Obstruction by renegade police and Argentina’s history of anti-Semitism contribute to a tangle of conspiracy theories typical of political crimes in Latin America. It seems likely that Argentina was targeted in part because President Carlos Menem, the son of Syrian immigrants, cooled his longtime friendship with Arab leaders and established closer ties to Israel and the United States after his election in 1989.

But critics allege a cover-up. They note that Arab-Argentine suspects who were questioned but not charged had political connections. And they allege that a mafia with Middle Eastern ties exerted control over airports, border agencies and law enforcement at the time of the bombings.

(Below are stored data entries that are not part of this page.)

(* ===== verification/Demo.v ===== *)
(** * Demo: the demo application (internal/app/demo.go, cmd/veilnet/main.go)

    The in-process engine with the handshakes it waits for, the application
    with its three seeded nodes, and a run of the program in demo mode.  A
    goroutine that sleeps and then takes the lock is an entry of [sleepers], the
    time it wakes at; running it is a step of its own, so that any delay and any
    order of the sleepers is covered.  Serving the page and printing are outside. *)

From Stdlib Require Import ZArith Lia.
From S2P Require Import Prelude Float64 GoStrings NetIP GoText.
From S2P Require Controller.
From S2P Require Import Storage.
From S2P Require Import ClientConfig.
From S2P Require Import Runner.
From S2P Require Import Enforce.
From S2P Require Import App.
From S2P Require Import AppStorage.
From S2P Require Import Diag.
From S2P Require Import Onboard.

(** ** The engine *)

Definition millisecond : duration := 1000000.

Record FakeEngine := mkFake {
  fe_state : string; fe_since : time; fe_endpoint : string; fe_hs : time; fe_rx : Z; fe_tx : Z;
  sleepers : list time }.

Definition NewFakeEngine (now : time) : FakeEngine := mkFake StateDown now "" 0 0 0 [].
Definition errNoPeer : string := "no peers in configuration".
(** * akiko-charizard: the course catalogue page

    A shallow embedding of the parsing, filtering, priority-ranking and
    row-span code of the Svelte page (the three variants of [+page.svelte])
    and of [src/lib/util.ts], with the properties of the natural-language
    specification stated and proved against it. *)

From Stdlib Require Import ZArith NArith List Bool Lia Ascii String DecimalString.
From stdpp Require Import base decidable countable list sorting gmap.

Local Open Scope Z_scope.

(** ** The JavaScript runtime the page relies on *)

Module JS.

(** A JavaScript string is a sequence of UTF-16 code units. *)
Definition code_unit := N.
Definition jsstring := list code_unit.

(** ASCII literals, for writing examples. *)
Definition str (s : string) : jsstring :=
  List.map N_of_ascii (list_ascii_of_string s).

(** *** Case mapping

    [String.prototype.toLowerCase] and [toUpperCase] read the string as
    code points, apply the locale-insensitive case mappings of the Unicode
    Character Database (UnicodeData.txt and SpecialCasing.txt) and write
    the result back as code units.  The tables below are those of Unicode
    14.0; an engine built on a later version also maps the letters added
    since. *)

Definition is_leading_surrogate (c : code_unit) : bool :=
  ((0xD800 <=? c) && (c <=? 0xDBFF))%N.

Definition is_trailing_surrogate (c : code_unit) : bool :=
  ((0xDC00 <=? c) && (c <=? 0xDFFF))%N.

Definition UTF16SurrogatePairToCodePoint (lead trail : code_unit) : N :=
  ((lead - 0xD800) * 0x400 + (trail - 0xDC00) + 0x10000)%N.

(** A leading surrogate directly followed by a trailing one is one code
    point; every other code unit is a code point by itself. *)
Fixpoint StringToCodePoints (s : jsstring) : list N :=
  match s with
  | [] => []
  | c :: s' =>
      match s' with
      | d :: s'' =>
          if is_leading_surrogate c && is_trailing_surrogate d
          then UTF16SurrogatePairToCodePoint c d :: StringToCodePoints s''
          else c :: StringToCodePoints s'
      | [] => [c]
      end
  end.

(** Code points run up to 0x10FFFF; a larger number is kept as it is. *)
Definition UTF16EncodeCodePoint (cp : N) : jsstring :=
  if ((0x10000 <=? cp) && (cp <=? 0x10FFFF))%N
  then [((cp - 0x10000) / 0x400 + 0xD800)%N;
        ((cp - 0x10000) mod 0x400 + 0xDC00)%N]
  else [cp].

Definition CodePointsToString (text : list N) : jsstring :=
  flat_map UTF16EncodeCodePoint text.

(** The code points with the property [Cased] (DerivedCoreProperties.txt),
    as ranges [(first, last)]. *)
Definition cased_ranges : list (N * N) :=
  [
   (0x0041, 0x005A); (0x0061, 0x007A); (0x00AA, 0x00AA); (0x00B5, 0x00B5);
   (0x00BA, 0x00BA); (0x00C0, 0x00D6); (0x00D8, 0x00F6); (0x00F8, 0x01BA);
   (0x01BC, 0x01BF); (0x01C4, 0x0293); (0x0295, 0x02B8); (0x02C0, 0x02C1);
   (0x02E0, 0x02E4); (0x0345, 0x0345); (0x0370, 0x0373); (0x0376, 0x0377);
   (0x037A, 0x037D); (0x037F, 0x037F); (0x0386, 0x0386); (0x0388, 0x038A);
   (0x038C, 0x038C); (0x038E, 0x03A1); (0x03A3, 0x03F5); (0x03F7, 0x0481);
   (0x048A, 0x052F); (0x0531, 0x0556); (0x0560, 0x0588); (0x10A0, 0x10C5);
   (0x10C7, 0x10C7); (0x10CD, 0x10CD); (0x10D0, 0x10FA); (0x10FD, 0x10FF);
   (0x13A0, 0x13F5); (0x13F8, 0x13FD); (0x1C80, 0x1C88); (0x1C90, 0x1CBA);
   (0x1CBD, 0x1CBF); (0x1D00, 0x1DBF); (0x1E00, 0x1F15); (0x1F18, 0x1F1D);
   (0x1F20, 0x1F45); (0x1F48, 0x1F4D); (0x1F50, 0x1F57); (0x1F59, 0x1F59);
   (0x1F5B, 0x1F5B); (0x1F5D, 0x1F5D); (0x1F5F, 0x1F7D); (0x1F80, 0x1FB4);
   (0x1FB6, 0x1FBC); (0x1FBE, 0x1FBE); (0x1FC2, 0x1FC4); (0x1FC6, 0x1FCC);
   (0x1FD0, 0x1FD3); (0x1FD6, 0x1FDB); (0x1FE0, 0x1FEC); (0x1FF2, 0x1FF4);
   (0x1FF6, 0x1FFC); (0x2071, 0x2071); (0x207F, 0x207F); (0x2090, 0x209C);
   (0x2102, 0x2102); (0x2107, 0x2107); (0x210A, 0x2113); (0x2115, 0x2115);
   (0x2119, 0x211D); (0x2124, 0x2124); (0x2126, 0x2126); (0x2128, 0x2128);
   (0x212A, 0x212D); (0x212F, 0x2134); (0x2139, 0x2139); (0x213C, 0x213F);
   (0x2145, 0x2149); (0x214E, 0x214E); (0x2160, 0x217F); (0x2183, 0x2184);
   (0x24B6, 0x24E9); (0x2C00, 0x2CE4); (0x2CEB, 0x2CEE); (0x2CF2, 0x2CF3);
   (0x2D00, 0x2D25); (0x2D27, 0x2D27); (0x2D2D, 0x2D2D); (0xA640, 0xA66D);
   (0xA680, 0xA69D); (0xA722, 0xA787); (0xA78B, 0xA78E); (0xA790, 0xA7CA);
   (0xA7D0, 0xA7D1); (0xA7D3, 0xA7D3); (0xA7D5, 0xA7D9); (0xA7F5, 0xA7F6);
   (0xA7F8, 0xA7FA); (0xAB30, 0xAB5A); (0xAB5C, 0xAB68); (0xAB70, 0xABBF);
   (0xFB00, 0xFB06); (0xFB13, 0xFB17); (0xFF21, 0xFF3A); (0xFF41, 0xFF5A);
   (0x10400, 0x1044F); (0x104B0, 0x104D3); (0x104D8, 0x104FB); (0x10570, 0x1057A);
   (0x1057C, 0x1058A); (0x1058C, 0x10592); (0x10594, 0x10595); (0x10597, 0x105A1);
   (0x105A3, 0x105B1); (0x105B3, 0x105B9); (0x105BB, 0x105BC); (0x10780, 0x10780);
   (0x10783, 0x10785); (0x10787, 0x107B0); (0x107B2, 0x107BA); (0x10C80, 0x10CB2);
   (0x10CC0, 0x10CF2); (0x118A0, 0x118DF); (0x16E40, 0x16E7F); (0x1D400, 0x1D454);
   (0x1D456, 0x1D49C); (0x1D49E, 0x1D49F); (0x1D4A2, 0x1D4A2); (0x1D4A5, 0x1D4A6);
   (0x1D4A9, 0x1D4AC); (0x1D4AE, 0x1D4B9); (0x1D4BB, 0x1D4BB); (0x1D4BD, 0x1D4C3);
   (0x1D4C5, 0x1D505); (0x1D507, 0x1D50A); (0x1D50D, 0x1D514); (0x1D516, 0x1D51C);
   (0x1D51E, 0x1D539); (0x1D53B, 0x1D53E); (0x1D540, 0x1D544); (0x1D546, 0x1D546);
   (0x1D54A, 0x1D550); (0x1D552, 0x1D6A5); (0x1D6A8, 0x1D6C0); (0x1D6C2, 0x1D6DA);
   (0x1D6DC, 0x1D6FA); (0x1D6FC, 0x1D714); (0x1D716, 0x1D734); (0x1D736, 0x1D74E);
   (0x1D750, 0x1D76E); (0x1D770, 0x1D788); (0x1D78A, 0x1D7A8); (0x1D7AA, 0x1D7C2);
   (0x1D7C4, 0x1D7CB); (0x1DF00, 0x1DF09); (0x1DF0B, 0x1DF1E); (0x1E900, 0x1E943);
   (0x1F130, 0x1F149); (0x1F150, 0x1F169); (0x1F170, 0x1F189)
  ]%N.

“It was an organization that managed to control and conceal the entry and exit of people, goods, drugs, guns, etc.,” said Domingo Cavallo, a former economy minister who is running for president in Argentine elections this year. “It could be that those who controlled this logistical system did not know they were contributing to a terrorist act until it happened. . . . [It] was not investigated because they created a mechanism of impunity that restricted judges and the security forces.”

Argentine officials say they simply lacked legislation, experience and resources.

“The system moves very slowly,” said Cmdr. Jorge Palacios, who leads a federal police anti-terrorist unit created in 1997. “There’s the old policeman’s saying that as time passes, the truth flees.”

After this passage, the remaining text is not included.